**YOUR ASSIGNMENT**
Extract each line of the records below that contains the word "FileClass".

**INFORMATION SUPPLIED**

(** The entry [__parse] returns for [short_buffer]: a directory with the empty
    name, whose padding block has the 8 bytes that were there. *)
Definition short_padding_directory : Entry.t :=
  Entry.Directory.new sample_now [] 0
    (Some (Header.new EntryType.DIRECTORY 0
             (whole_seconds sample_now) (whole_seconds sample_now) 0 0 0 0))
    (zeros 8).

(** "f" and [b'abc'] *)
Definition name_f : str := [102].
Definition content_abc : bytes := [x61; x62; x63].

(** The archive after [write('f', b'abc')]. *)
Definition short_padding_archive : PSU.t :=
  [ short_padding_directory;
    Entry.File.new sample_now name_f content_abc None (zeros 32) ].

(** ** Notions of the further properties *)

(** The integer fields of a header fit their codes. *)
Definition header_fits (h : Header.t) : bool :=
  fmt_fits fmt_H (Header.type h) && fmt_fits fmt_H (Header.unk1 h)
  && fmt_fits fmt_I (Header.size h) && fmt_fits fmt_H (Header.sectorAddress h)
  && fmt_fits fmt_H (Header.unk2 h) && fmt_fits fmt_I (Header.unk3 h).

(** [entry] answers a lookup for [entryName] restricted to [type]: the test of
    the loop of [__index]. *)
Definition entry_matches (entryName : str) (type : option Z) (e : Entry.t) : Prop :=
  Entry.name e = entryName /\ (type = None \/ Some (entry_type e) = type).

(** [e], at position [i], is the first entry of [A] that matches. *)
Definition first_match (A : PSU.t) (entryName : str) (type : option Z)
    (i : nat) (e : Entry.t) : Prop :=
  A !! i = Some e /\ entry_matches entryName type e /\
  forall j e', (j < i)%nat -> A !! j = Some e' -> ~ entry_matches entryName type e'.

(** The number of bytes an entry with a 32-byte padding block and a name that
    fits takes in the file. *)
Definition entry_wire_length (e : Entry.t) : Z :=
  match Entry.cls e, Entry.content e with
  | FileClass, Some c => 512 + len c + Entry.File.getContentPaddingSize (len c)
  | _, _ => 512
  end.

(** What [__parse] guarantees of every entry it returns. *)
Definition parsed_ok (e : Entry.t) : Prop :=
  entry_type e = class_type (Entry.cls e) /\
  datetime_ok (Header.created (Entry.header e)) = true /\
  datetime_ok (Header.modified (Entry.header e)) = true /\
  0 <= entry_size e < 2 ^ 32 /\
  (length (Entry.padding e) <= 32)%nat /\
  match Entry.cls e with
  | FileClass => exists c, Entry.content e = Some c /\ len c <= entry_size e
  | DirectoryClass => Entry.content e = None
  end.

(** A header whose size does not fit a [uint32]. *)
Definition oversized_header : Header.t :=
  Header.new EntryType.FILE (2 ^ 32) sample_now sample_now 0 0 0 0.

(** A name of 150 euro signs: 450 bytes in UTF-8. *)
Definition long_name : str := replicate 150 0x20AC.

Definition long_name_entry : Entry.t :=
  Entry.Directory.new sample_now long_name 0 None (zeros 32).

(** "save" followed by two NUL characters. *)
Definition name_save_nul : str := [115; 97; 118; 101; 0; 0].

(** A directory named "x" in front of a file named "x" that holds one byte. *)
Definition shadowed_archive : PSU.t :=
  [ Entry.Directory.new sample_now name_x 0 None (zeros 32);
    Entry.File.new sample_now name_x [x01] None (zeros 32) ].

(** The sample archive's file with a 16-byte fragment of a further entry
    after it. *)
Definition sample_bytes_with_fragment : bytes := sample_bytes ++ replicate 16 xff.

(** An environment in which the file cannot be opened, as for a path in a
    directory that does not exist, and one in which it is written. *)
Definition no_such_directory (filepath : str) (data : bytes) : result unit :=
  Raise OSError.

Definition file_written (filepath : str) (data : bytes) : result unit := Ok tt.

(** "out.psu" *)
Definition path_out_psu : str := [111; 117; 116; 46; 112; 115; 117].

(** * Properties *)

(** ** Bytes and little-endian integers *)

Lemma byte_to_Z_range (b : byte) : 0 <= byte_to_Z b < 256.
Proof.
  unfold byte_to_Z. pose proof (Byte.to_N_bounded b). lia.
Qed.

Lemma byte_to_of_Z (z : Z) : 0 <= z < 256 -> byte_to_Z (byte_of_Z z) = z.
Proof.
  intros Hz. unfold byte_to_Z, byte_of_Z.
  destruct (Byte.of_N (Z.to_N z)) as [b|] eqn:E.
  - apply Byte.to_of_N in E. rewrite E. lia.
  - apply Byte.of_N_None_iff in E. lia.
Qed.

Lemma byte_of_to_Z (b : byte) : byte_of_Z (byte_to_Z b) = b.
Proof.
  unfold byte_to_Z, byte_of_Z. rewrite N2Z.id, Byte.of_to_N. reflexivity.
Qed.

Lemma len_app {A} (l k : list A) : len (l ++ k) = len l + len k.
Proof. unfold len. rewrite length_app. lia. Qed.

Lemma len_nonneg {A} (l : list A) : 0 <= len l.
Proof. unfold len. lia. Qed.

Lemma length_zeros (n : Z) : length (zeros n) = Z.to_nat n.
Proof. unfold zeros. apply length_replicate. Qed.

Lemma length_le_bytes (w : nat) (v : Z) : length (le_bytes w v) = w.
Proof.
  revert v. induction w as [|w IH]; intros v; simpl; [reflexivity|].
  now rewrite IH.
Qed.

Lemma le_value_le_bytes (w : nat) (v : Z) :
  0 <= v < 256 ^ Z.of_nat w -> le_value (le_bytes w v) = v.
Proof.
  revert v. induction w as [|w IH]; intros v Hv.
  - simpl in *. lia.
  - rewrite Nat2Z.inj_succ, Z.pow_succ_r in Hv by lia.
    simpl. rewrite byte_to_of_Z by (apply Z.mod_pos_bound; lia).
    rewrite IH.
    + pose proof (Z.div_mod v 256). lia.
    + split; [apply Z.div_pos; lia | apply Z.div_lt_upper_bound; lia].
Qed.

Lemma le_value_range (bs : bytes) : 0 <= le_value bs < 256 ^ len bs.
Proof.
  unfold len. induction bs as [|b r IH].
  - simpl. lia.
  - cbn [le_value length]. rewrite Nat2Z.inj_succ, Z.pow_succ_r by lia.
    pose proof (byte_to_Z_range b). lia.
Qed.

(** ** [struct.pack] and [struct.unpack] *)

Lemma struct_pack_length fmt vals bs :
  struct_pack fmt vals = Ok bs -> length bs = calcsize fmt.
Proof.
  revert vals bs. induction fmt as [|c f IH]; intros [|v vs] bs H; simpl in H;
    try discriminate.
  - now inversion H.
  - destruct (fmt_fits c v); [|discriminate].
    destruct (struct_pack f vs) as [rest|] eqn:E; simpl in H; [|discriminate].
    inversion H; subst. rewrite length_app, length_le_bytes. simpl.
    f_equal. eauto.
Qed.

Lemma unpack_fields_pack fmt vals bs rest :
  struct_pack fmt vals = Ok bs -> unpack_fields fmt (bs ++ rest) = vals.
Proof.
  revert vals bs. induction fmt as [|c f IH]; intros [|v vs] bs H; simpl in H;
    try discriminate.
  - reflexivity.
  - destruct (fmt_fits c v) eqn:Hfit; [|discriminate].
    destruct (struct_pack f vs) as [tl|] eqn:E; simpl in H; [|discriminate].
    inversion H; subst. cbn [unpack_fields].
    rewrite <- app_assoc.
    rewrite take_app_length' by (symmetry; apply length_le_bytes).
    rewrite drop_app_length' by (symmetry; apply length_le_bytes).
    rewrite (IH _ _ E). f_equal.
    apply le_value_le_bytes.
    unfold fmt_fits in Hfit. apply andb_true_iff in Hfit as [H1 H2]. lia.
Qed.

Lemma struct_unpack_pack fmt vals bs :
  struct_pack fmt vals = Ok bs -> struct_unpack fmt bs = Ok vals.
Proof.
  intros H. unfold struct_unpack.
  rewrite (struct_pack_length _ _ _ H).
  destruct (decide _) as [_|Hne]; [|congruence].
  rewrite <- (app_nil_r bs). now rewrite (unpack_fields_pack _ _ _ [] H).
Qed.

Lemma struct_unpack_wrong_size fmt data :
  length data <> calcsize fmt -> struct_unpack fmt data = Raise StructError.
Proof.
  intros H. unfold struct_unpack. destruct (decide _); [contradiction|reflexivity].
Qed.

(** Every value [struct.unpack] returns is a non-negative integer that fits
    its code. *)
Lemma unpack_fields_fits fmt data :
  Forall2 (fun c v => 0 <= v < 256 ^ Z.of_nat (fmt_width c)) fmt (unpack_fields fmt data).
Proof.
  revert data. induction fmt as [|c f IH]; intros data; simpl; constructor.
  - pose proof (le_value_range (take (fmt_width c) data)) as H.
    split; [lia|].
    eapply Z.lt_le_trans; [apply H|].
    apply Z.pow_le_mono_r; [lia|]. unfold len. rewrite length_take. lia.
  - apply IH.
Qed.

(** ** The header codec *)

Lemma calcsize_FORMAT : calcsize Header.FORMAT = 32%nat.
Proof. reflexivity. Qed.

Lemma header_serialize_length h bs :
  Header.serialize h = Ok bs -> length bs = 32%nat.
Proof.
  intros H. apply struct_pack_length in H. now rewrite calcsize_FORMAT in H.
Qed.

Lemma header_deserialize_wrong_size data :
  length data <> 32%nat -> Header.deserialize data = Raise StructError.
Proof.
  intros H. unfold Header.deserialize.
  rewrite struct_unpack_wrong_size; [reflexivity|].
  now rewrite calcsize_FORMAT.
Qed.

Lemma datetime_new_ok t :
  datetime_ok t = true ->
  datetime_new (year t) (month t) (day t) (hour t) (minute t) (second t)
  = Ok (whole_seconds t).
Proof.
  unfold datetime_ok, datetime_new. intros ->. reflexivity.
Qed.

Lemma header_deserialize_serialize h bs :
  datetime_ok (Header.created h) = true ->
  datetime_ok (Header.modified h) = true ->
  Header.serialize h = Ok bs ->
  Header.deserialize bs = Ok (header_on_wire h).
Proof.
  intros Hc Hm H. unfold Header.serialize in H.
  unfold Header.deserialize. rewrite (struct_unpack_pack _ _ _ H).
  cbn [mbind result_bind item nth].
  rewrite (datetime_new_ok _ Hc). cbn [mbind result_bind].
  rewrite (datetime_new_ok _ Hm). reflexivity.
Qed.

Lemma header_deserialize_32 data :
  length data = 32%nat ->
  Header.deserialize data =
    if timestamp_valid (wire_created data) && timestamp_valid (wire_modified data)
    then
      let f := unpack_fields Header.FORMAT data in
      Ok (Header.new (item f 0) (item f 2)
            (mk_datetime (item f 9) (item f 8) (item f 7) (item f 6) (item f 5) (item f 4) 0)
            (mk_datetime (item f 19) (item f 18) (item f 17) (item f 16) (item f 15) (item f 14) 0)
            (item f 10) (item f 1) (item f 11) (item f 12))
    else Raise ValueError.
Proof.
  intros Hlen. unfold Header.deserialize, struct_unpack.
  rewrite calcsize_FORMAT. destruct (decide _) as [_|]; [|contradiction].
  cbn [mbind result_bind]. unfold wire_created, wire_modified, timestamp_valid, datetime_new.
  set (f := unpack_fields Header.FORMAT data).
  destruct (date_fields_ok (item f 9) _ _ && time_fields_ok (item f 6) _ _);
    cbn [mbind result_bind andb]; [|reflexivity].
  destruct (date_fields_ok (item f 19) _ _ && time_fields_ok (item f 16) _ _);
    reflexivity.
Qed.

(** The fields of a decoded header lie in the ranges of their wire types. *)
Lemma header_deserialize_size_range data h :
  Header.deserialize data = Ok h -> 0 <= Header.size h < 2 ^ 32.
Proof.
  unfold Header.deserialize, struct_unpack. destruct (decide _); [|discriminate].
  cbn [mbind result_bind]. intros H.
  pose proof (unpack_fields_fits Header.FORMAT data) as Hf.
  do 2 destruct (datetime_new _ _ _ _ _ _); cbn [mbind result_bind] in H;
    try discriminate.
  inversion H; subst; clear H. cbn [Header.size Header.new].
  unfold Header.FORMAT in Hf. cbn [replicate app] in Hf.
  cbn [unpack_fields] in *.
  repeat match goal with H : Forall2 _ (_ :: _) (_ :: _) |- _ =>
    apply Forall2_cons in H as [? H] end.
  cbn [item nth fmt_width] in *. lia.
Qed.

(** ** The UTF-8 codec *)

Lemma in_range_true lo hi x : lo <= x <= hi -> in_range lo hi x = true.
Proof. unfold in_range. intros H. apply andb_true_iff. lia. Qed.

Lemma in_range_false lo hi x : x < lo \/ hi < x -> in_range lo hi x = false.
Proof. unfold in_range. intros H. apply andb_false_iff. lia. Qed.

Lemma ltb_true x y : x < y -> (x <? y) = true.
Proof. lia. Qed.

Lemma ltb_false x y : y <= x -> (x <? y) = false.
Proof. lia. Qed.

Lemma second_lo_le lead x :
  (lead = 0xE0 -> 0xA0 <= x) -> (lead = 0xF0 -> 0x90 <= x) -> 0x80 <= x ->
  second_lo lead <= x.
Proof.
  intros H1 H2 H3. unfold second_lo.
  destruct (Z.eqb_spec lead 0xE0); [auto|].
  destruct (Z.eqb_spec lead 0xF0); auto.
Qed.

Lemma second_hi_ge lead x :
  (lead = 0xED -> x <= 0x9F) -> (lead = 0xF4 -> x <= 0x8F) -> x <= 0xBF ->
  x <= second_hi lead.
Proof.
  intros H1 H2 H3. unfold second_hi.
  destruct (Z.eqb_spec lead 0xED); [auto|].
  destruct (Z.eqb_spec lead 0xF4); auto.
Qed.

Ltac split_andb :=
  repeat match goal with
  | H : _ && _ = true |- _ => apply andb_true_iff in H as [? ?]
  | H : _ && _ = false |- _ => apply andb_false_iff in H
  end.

**SOLUTION TO THE PROBLEM**
  | FileClass, Some c => 512 + len c + Entry.File.getContentPaddingSize (len c)
  | FileClass => exists c, Entry.content e = Some c /\ len c <= entry_size e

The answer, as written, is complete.